[Start of Attachment]
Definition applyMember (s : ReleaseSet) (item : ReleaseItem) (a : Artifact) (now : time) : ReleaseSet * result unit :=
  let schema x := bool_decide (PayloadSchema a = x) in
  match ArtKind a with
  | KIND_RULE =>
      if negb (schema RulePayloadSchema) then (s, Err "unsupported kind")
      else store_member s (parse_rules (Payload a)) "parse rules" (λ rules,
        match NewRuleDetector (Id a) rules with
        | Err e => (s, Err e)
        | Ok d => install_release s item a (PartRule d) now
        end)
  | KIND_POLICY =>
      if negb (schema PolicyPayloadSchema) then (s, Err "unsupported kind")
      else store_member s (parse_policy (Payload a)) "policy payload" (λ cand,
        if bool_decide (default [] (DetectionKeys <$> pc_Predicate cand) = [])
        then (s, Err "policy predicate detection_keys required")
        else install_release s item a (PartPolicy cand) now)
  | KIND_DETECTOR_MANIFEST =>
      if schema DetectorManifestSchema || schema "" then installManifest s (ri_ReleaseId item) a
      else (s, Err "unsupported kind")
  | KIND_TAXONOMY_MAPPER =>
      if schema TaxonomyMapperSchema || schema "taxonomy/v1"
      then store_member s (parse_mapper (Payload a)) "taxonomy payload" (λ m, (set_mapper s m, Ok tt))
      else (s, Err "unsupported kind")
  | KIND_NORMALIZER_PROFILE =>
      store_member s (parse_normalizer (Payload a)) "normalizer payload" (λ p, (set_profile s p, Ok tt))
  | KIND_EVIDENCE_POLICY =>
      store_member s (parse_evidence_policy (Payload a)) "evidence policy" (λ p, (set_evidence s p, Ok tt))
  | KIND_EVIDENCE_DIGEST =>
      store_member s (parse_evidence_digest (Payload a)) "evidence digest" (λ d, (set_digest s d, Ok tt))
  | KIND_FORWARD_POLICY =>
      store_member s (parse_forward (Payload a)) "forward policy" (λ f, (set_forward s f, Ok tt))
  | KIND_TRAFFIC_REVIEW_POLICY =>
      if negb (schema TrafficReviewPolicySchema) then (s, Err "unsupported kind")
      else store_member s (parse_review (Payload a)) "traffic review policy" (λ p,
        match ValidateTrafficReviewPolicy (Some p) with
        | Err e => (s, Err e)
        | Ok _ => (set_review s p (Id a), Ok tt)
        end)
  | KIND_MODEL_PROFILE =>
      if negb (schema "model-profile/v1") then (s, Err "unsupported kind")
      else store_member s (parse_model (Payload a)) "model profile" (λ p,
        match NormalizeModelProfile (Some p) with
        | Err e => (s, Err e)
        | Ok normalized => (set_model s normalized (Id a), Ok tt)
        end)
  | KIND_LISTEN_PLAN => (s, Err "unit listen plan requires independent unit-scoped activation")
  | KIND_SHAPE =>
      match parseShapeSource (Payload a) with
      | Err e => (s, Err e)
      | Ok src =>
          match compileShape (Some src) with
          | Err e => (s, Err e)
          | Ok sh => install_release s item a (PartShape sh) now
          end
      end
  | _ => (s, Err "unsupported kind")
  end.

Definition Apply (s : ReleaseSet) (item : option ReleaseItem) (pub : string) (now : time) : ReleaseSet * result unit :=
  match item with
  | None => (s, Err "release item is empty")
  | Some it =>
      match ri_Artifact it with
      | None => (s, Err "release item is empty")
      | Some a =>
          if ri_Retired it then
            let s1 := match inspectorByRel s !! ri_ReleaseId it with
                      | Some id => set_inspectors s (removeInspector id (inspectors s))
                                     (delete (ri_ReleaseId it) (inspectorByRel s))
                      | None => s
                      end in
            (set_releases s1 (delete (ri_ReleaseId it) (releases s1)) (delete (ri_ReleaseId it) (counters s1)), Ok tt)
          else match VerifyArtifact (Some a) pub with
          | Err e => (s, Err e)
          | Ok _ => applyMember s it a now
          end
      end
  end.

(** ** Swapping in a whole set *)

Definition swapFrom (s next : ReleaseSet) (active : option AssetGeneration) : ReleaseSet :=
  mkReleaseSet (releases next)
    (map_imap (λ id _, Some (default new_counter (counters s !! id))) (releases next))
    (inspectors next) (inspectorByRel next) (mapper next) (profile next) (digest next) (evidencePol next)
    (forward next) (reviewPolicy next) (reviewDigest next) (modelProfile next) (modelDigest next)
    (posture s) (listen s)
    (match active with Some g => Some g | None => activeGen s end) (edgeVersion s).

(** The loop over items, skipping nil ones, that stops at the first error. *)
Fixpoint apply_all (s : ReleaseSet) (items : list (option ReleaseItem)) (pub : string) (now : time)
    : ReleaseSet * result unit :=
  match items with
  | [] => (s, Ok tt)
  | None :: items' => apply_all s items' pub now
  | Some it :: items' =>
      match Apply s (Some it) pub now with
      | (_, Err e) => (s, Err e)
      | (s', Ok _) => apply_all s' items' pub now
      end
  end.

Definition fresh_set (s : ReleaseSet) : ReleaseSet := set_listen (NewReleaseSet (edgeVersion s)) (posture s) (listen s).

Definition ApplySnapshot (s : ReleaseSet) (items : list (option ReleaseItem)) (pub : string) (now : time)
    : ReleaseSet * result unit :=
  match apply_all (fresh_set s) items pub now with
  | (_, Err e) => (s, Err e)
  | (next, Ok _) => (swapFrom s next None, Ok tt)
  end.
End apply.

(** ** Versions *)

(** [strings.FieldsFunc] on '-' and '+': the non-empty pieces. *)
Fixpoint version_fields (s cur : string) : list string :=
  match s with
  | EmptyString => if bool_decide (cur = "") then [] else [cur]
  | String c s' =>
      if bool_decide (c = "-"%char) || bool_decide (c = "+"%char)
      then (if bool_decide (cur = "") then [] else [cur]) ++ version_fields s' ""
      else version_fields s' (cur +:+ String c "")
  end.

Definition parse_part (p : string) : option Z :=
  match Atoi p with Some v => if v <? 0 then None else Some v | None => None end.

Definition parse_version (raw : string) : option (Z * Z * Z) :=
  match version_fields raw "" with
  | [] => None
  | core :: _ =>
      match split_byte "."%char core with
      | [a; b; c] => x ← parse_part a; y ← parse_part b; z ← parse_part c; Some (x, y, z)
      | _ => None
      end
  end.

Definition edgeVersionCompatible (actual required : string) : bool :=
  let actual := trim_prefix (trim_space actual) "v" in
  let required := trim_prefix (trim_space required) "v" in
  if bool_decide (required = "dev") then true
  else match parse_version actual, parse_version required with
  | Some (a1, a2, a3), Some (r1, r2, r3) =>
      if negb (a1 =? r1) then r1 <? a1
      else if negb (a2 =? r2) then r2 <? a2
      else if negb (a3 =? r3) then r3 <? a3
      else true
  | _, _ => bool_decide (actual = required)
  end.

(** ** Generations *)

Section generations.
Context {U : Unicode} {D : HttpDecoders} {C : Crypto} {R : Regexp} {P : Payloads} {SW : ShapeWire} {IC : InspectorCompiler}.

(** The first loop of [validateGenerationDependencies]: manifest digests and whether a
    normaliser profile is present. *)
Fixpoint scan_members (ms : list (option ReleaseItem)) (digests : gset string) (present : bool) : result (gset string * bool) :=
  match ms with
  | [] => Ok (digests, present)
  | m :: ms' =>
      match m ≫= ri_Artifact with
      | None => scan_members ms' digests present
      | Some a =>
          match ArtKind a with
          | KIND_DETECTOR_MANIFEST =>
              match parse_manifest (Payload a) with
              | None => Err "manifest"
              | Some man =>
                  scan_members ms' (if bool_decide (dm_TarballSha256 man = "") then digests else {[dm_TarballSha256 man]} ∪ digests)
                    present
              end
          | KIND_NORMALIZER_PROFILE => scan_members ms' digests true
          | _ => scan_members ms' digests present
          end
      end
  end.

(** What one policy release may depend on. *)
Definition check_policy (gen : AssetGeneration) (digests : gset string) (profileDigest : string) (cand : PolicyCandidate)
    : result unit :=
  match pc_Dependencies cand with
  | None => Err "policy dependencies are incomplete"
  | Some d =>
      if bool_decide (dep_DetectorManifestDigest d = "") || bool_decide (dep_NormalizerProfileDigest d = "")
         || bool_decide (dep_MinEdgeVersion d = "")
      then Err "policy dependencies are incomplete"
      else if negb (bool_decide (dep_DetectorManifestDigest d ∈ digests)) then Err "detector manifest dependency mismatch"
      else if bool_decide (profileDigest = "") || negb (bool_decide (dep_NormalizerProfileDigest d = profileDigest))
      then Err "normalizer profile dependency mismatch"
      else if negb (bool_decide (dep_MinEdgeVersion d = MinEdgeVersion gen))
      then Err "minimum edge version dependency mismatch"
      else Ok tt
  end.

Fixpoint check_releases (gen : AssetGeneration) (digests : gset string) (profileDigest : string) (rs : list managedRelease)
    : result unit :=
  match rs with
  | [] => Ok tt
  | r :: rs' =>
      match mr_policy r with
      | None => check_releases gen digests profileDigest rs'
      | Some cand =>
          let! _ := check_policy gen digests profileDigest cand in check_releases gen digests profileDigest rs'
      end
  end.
[End of Attachment]
= Exercise goal =
Only the lines containing "swapFrom" are needed; copy each of them from the data.

= Completed task =
Definition swapFrom (s next : ReleaseSet) (active : option AssetGeneration) : ReleaseSet :=
  | (next, Ok _) => (swapFrom s next None, Ok tt)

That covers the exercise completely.